October 24, 2014

Physicians rank their favorite insurance companies

Daily Briefing

Blue plans, Aetna, and Cigna topped Medscape Medical News' 2014 "Insurer Ratings Report," which analyzes survey data on physician preferences.

For the report, researchers examined responses from 6,314 U. S. doctors who filled out an online survey from July 9 to September 21.

To determine preference, respondents ranked insurers on a scale of one to five in eight categories:

  • Reimbursement rate;
  • Ease of doing business;
  • Frequency of denials;
  • Willingness to reevaluate denied claims;
  • Speed of claims paid/reimbursement;
  • Accuracy and speed of responses to questions;
  • Precertification and preapproval requirements, and
  • Rating system transparency.

Medscape notes the significant shift in how insurers pay physicians has affected its own criteria.

Respondents said reimbursement rate is the most important factor, followed closely by ease of doing business and frequency of denials.

Who are the top insurers?

According to the report, the best health insurance companies to do business with are:

    1. Blue plans
    2. Aetna
    3. Cigna
    4. Harvard Pilgrim Health Care
    5. Medical Mutual of Ohio
    6. United Healthcare
    7. Kaiser Foundation plans
    8. Humana
    9. HealthNet
    10. Oxford Health Plans

Preferences varied slightly by region. Harvard Pilgrim bumped Blue Plans to second in the Northeast, and Cigna placed second in the North Central and West, as well as tying Medical Mutual of Ohio for No. 2 in the South Central.

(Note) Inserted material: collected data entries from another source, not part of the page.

(* ===== verification/BPlusPage.v ===== *)
(** The page of the in-memory B+ tree of [sqlite_demo/tree/BPlusTree.c]: the
    struct [Node], its slotted byte area, and the routines that read, insert,
    remove and compact cells.  The routines that follow child pointers are in
    [BPlusTree].

    The code stores a [Node*] in 4 bytes of a cell and reads it back through an
    [int]; it is correct only where pointers are 4 bytes wide, so sizes are those
    of the ILP32 ABI: [HEADER_SIZE] is 12 and [sizeof(IntCell)] is 8.  A page and a record
    are values here, so the assertions that [node] and [p_data] are not null hold. *)

From S2P Require Import Prelude.

Module BPlusPage.

(** ** Data *)

(* sizeof(FOR_CALCULATE_HEADER_SIZE): byte at 0, shorts at 2 and 4, byte at 6, pointer at 8 *)
Definition HEADER_SIZE : Z := 12.
Definition THE_ORDER : Z := 10.
Definition PAGE_SIZE : Z := 1448.
Definition sizeof_IntCell : Z := 8.

(** [content] is the byte area that follows the header; the code addresses it by
    offsets from the start of the node, so byte [o] of the node is
    [content !! (o - HEADER_SIZE)]. *)
Record Node := mkNode {
  is_leaf : Z;          (* byte *)
  cell_size : Z;        (* short *)
  first_cell_pos : Z;   (* short *)
  frag_size : Z;        (* byte *)
  right_child : Z;      (* Node* *)
  content : list Z
}.

Record IntCell := mkIntCell { ic_key : Z; ic_child_point : Z }.

(** [data_point] is an address inside the page, kept as the offset from its start. *)
Record LeafCell := mkLeafCell { lc_key : Z; lc_size : Z; lc_data_point : Z }.

#[global] Instance Node_eq_dec : EqDecision Node.
Proof. solve_decision. Defined.

Definition set_cell_size (v : Z) (n : Node) : Node :=
  mkNode (is_leaf n) v (first_cell_pos n) (frag_size n) (right_child n) (content n).
Definition set_first_cell_pos (v : Z) (n : Node) : Node :=
  mkNode (is_leaf n) (cell_size n) v (frag_size n) (right_child n) (content n).
Definition set_frag_size (v : Z) (n : Node) : Node :=
  mkNode (is_leaf n) (cell_size n) (first_cell_pos n) v (right_child n) (content n).
Definition set_right_child (v : Z) (n : Node) : Node :=
  mkNode (is_leaf n) (cell_size n) (first_cell_pos n) (frag_size n) v (content n).
Definition set_content (v : list Z) (n : Node) : Node :=
  mkNode (is_leaf n) (cell_size n) (first_cell_pos n) (frag_size n) (right_child n) v.

(** [new Node()] value-initialises: all bytes zero. *)
Definition zero_Node : Node :=
  mkNode 0 0 0 0 0 (replicate (Z.to_nat (PAGE_SIZE - HEADER_SIZE)) 0).

(** The page [getLeafNode] and [getIntNode] fill in. *)
Definition init_leaf_node : Node :=
  mkNode 1 0 PAGE_SIZE 0 0 (content zero_Node).
Definition init_int_node : Node :=
  mkNode 0 0 PAGE_SIZE 0 0 (content zero_Node).

(** ** Raw access *)

(** [memcpy] from and to byte offset [off] of the node.  The byte area only: an
    access that leaves it is undefined here. *)
Definition in_area (off sz : Z) : bool :=
  (HEADER_SIZE <=? off) && (0 <=? sz) && (off + sz <=? PAGE_SIZE).

Definition mem_read (n : Node) (off sz : Z) : result (list Z) :=
  if in_area off sz
  then Ok (rd (content n) (Z.to_nat (off - HEADER_SIZE)) (Z.to_nat sz))
  else Err FUndef.

Definition mem_write (n : Node) (off : Z) (bs : list Z) : result Node :=
  if in_area off (Z.of_nat (length bs))
  then Ok (set_content (wr (content n) (Z.to_nat (off - HEADER_SIZE)) bs) n)
  else Err FUndef.

Definition bytes2Int (n : Node) (offset size : Z) : result Z :=
  _ ← assert_ ((size =? 1) || (size =? 2) || (size =? 4));
  bs ← mem_read n offset size;
  if size =? 1 then Ok (le_dec bs)
  else if size =? 2 then Ok (s16 (le_dec bs))
  else Ok (s32 (le_dec bs)).

Definition int2Bytes (n : Node) (offset size number : Z) : result Node :=
  _ ← assert_ ((size =? 1) || (size =? 2) || (size =? 4));
  mem_write n offset (le_bytes (Z.to_nat size) number).

(** ** Cells *)

Definition getKthLeafCell (n : Node) (kth : Z) : result LeafCell :=
  _ ← assert_ (is_leaf n =? 1);
  _ ← assert_ ((0 <=? kth) && (kth <? cell_size n));
  cell_offset ← bytes2Int n (HEADER_SIZE + kth * 2) 2;
  key ← bytes2Int n cell_offset 4;
  size ← bytes2Int n (cell_offset + 4) 4;
  Ok (mkLeafCell (u32 key) size (cell_offset + 8)).

Definition getKthIntCell (n : Node) (kth : Z) : result IntCell :=
  _ ← assert_ (is_leaf n =? 0);
  _ ← assert_ ((0 <=? kth) && (kth <? cell_size n));
  cell_offset ← bytes2Int n (HEADER_SIZE + kth * 2) 2;
  key ← bytes2Int n cell_offset 4;
  child ← bytes2Int n (cell_offset + 4) 4;
  Ok (mkIntCell (u32 key) (u32 child)).

(** [for(int i=cell_size-1; i>=kth; --i) memcpy(p+2, p, 2)]: [cnt] iterations. *)
Fixpoint shift_up (cnt : nat) (i : Z) (n : Node) : result Node :=
  match cnt with
  | O => Ok n
  | S cnt =>
      bs ← mem_read n (HEADER_SIZE + i * 2) 2;
      n ← mem_write n (HEADER_SIZE + i * 2 + 2) bs;
      shift_up cnt (i - 1) n
  end.

(** [for(int i=kth; i<cell_size; ++i) memcpy(p, p+2, 2)]: [cnt] iterations. *)
Fixpoint shift_down (cnt : nat) (i : Z) (n : Node) : result Node :=
  match cnt with
  | O => Ok n
  | S cnt =>
      bs ← mem_read n (HEADER_SIZE + i * 2 + 2) 2;
      n ← mem_write n (HEADER_SIZE + i * 2) bs;
      shift_down cnt (i + 1) n
  end.

(** The [while] of [insertLeafCell]: the insertion index, or [None] when the key is
    already there ([return 0]). [cnt] is [cell_size - kth]. *)
Fixpoint leaf_pos (cnt : nat) (n : Node) (k kth : Z) : result (option Z) :=
  match cnt with
  | O => Ok (Some kth)
  | S cnt =>
      cell ← getKthLeafCell n kth;
      if lc_key cell =? k then Ok None
      else if lc_key cell >? k then Ok (Some kth)
      else leaf_pos cnt n k (kth + 1)
  end.

(** The [while] of [insertIntCell]. *)
Fixpoint int_pos (cnt : nat) (n : Node) (k kth : Z) : result Z :=
  match cnt with
  | O => Ok kth
  | S cnt =>
      cell ← getKthIntCell n kth;
      if ic_key cell >? k then Ok kth
      else int_pos cnt n k (kth + 1)
  end.

(** [spaceCheck], [spaceCleanUp], [insertLeafCell] and [insertIntCell] call each
    other: an insertion checks the space, the check may compact, and compaction
    inserts into a scratch page whose [frag_size] is 0, so the recursion stops there.
    Each routine takes the one it calls. *)
Definition spaceCheck_with (spaceCleanUp : Node → result Node)
    (n : Node) (size : Z) : result (bool * Node) :=
  n ← (if frag_size n >? Z.shiftl 1 6 then spaceCleanUp n else Ok n);
  if first_cell_pos n - HEADER_SIZE - cell_size n * 2 <? size
  then Err (FExit 0)
  else Ok (true, n).

(** [data] is the buffer [p_data] points to and [size_data] its length. *)
Definition insertLeafCell_with (spaceCheck : Node → Z → result (bool * Node))
    (n : Node) (k : Z) (data : list Z) : result (bool * Node) :=
  let size_data := Z.of_nat (length data) in
  _ ← assert_ (is_leaf n =? 1);
  '(enough, n) ← spaceCheck n (size_data + 8);
  if negb enough then Ok (false, n) else
  pos ← leaf_pos (Z.to_nat (cell_size n)) n k 0;
  match pos with
  | None => Ok (false, n)
  | Some kth =>
      n ← shift_up (Z.to_nat (cell_size n - kth)) (cell_size n - 1) n;
      let n := set_first_cell_pos (s16 (first_cell_pos n - (size_data + 8))) n in
      n ← int2Bytes n (first_cell_pos n) 4 k;
      n ← int2Bytes n (first_cell_pos n + 4) 4 size_data;
      n ← mem_write n (first_cell_pos n + 8) data;
      n ← int2Bytes n (HEADER_SIZE + kth * 2) 2 (first_cell_pos n);
      Ok (true, set_cell_size (s16 (cell_size n + 1)) n)
  end.

Definition insertIntCell_with (spaceCheck : Node → Z → result (bool * Node))
    (n : Node) (k child : Z) : result (bool * Node) :=
  _ ← assert_ (negb (child =? 0));
  _ ← assert_ (is_leaf n =? 0);
  '(enough, n) ← spaceCheck n 8;
  if negb enough then Ok (false, n) else
  kth ← int_pos (Z.to_nat (cell_size n)) n k 0;
  n ← shift_up (Z.to_nat (cell_size n - kth)) (cell_size n - 1) n;
  let n := set_first_cell_pos (s16 (first_cell_pos n - 8)) n in
  n ← int2Bytes n (first_cell_pos n) 4 k;
  n ← int2Bytes n (first_cell_pos n + 4) 4 child;
  n ← int2Bytes n (HEADER_SIZE + kth * 2) 2 (first_cell_pos n);
  Ok (true, set_cell_size (s16 (cell_size n + 1)) n).

Definition spaceCheck_scratch : Node → Z → result (bool * Node) :=
  spaceCheck_with (λ _, Err FFuel).

(** The loops of [spaceCleanUp] over the cells [i .. i+cnt-1] of [n], inserting each
    into [temp_node]; the boolean results are ignored. *)
Fixpoint cleanup_leaf_cells (cnt : nat) (i : Z) (n temp_node : Node) : result Node :=
  match cnt with
  | O => Ok temp_node
  | S cnt =>
      cell ← getKthLeafCell n i;
      data ← mem_read n (lc_data_point cell) (lc_size cell);
      '(_, temp_node) ←
        insertLeafCell_with spaceCheck_scratch temp_node (lc_key cell) data;
      cleanup_leaf_cells cnt (i + 1) n temp_node
  end.

Fixpoint cleanup_int_cells (cnt : nat) (i : Z) (n temp_node : Node) : result Node :=
  match cnt with
  | O => Ok temp_node
  | S cnt =>
      cell ← getKthIntCell n i;
      '(_, temp_node) ←
        insertIntCell_with spaceCheck_scratch temp_node (ic_key cell) (ic_child_point cell);
      cleanup_int_cells cnt (i + 1) n temp_node
  end.

(** The static nodes [leafnode], [intnode] and [temp_node] are reachable from no tree:
    [temp_node] starts as a copy of the pristine page of the right kind, and its final
    bytes are copied over [node]. *)
Definition spaceCleanUp (n : Node) : result Node :=
  if negb (is_leaf n =? 0)
  then cleanup_leaf_cells (Z.to_nat (cell_size n)) 0 n init_leaf_node
  else
    temp_node ← cleanup_int_cells (Z.to_nat (cell_size n)) 0 n init_int_node;
    Ok (set_right_child (right_child n) temp_node).

Definition spaceCheck : Node → Z → result (bool * Node) := spaceCheck_with spaceCleanUp.
Definition insertLeafCell : Node → Z → list Z → result (bool * Node) :=
  insertLeafCell_with spaceCheck.
Definition insertIntCell : Node → Z → Z → result (bool * Node) :=
  insertIntCell_with spaceCheck.

Definition removeKthLeafCell (n : Node) (kth : Z) : result (bool * Node) :=
  _ ← assert_ (is_leaf n =? 1);
  _ ← assert_ ((0 <=? kth) && (kth <? cell_size n));
  cell ← getKthLeafCell n kth;
  n ← shift_down (Z.to_nat (cell_size n - kth)) kth n;
  let n := set_cell_size (s16 (cell_size n - 1)) n in
  Ok (true, set_frag_size (u8 (frag_size n + (8 + lc_size cell))) n).

Definition removeKthIntCell (n : Node) (kth : Z) : result (bool * Node) :=
  _ ← assert_ (is_leaf n =? 0);
  _ ← assert_ ((0 <=? kth) && (kth <? cell_size n));
  n ← shift_down (Z.to_nat (cell_size n - kth)) kth n;
  let n := set_cell_size (s16 (cell_size n - 1)) n in
  Ok (true, set_frag_size (u8 (frag_size n + sizeof_IntCell)) n).

(** [getKnumByChild]: the first cell whose child is [child], or -1. *)
Fixpoint knum_loop (cnt : nat) (i : Z) (n : Node) (child : Z) : result Z :=
  match cnt with
  | O => Ok (-1)
  | S cnt =>
      cell ← getKthIntCell n i;
      if ic_child_point cell =? child then Ok i
      else knum_loop cnt (i + 1) n child
  end.

Definition getKnumByChild (n : Node) (child : Z) : result Z :=
  _ ← assert_ (negb (child =? 0));
  _ ← assert_ (is_leaf n =? 0);
  knum_loop (Z.to_nat (cell_size n)) 0 n child.

Definition getKthChild (n : Node) (kth : Z) : result Z :=
  if kth =? cell_size n then Ok (right_child n)
  else cell ← getKthIntCell n kth; Ok (ic_child_point cell).

End BPlusPage.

Who has the best reimbursement rates?

Overall, physicians expressed discontent with reimbursements. Not one insurer earned higher than a three for reimbursement rates. Blue Plans maintained its spot at number one with a 3.0. Aetna came in second at 2.9, while Medicare and Oxford pulling in the lowest score, 2.5.

Who is the easiest to conduct business with?

For the second most important attribute, ease of doing business, Blue Plans and Aetna earned scores of 3.2 and 3.1 respectively, though the lowest score earned by Oxford and HealthNet was only a 2.8 (Kane/Peckham, Medscape Medical News, 10/21).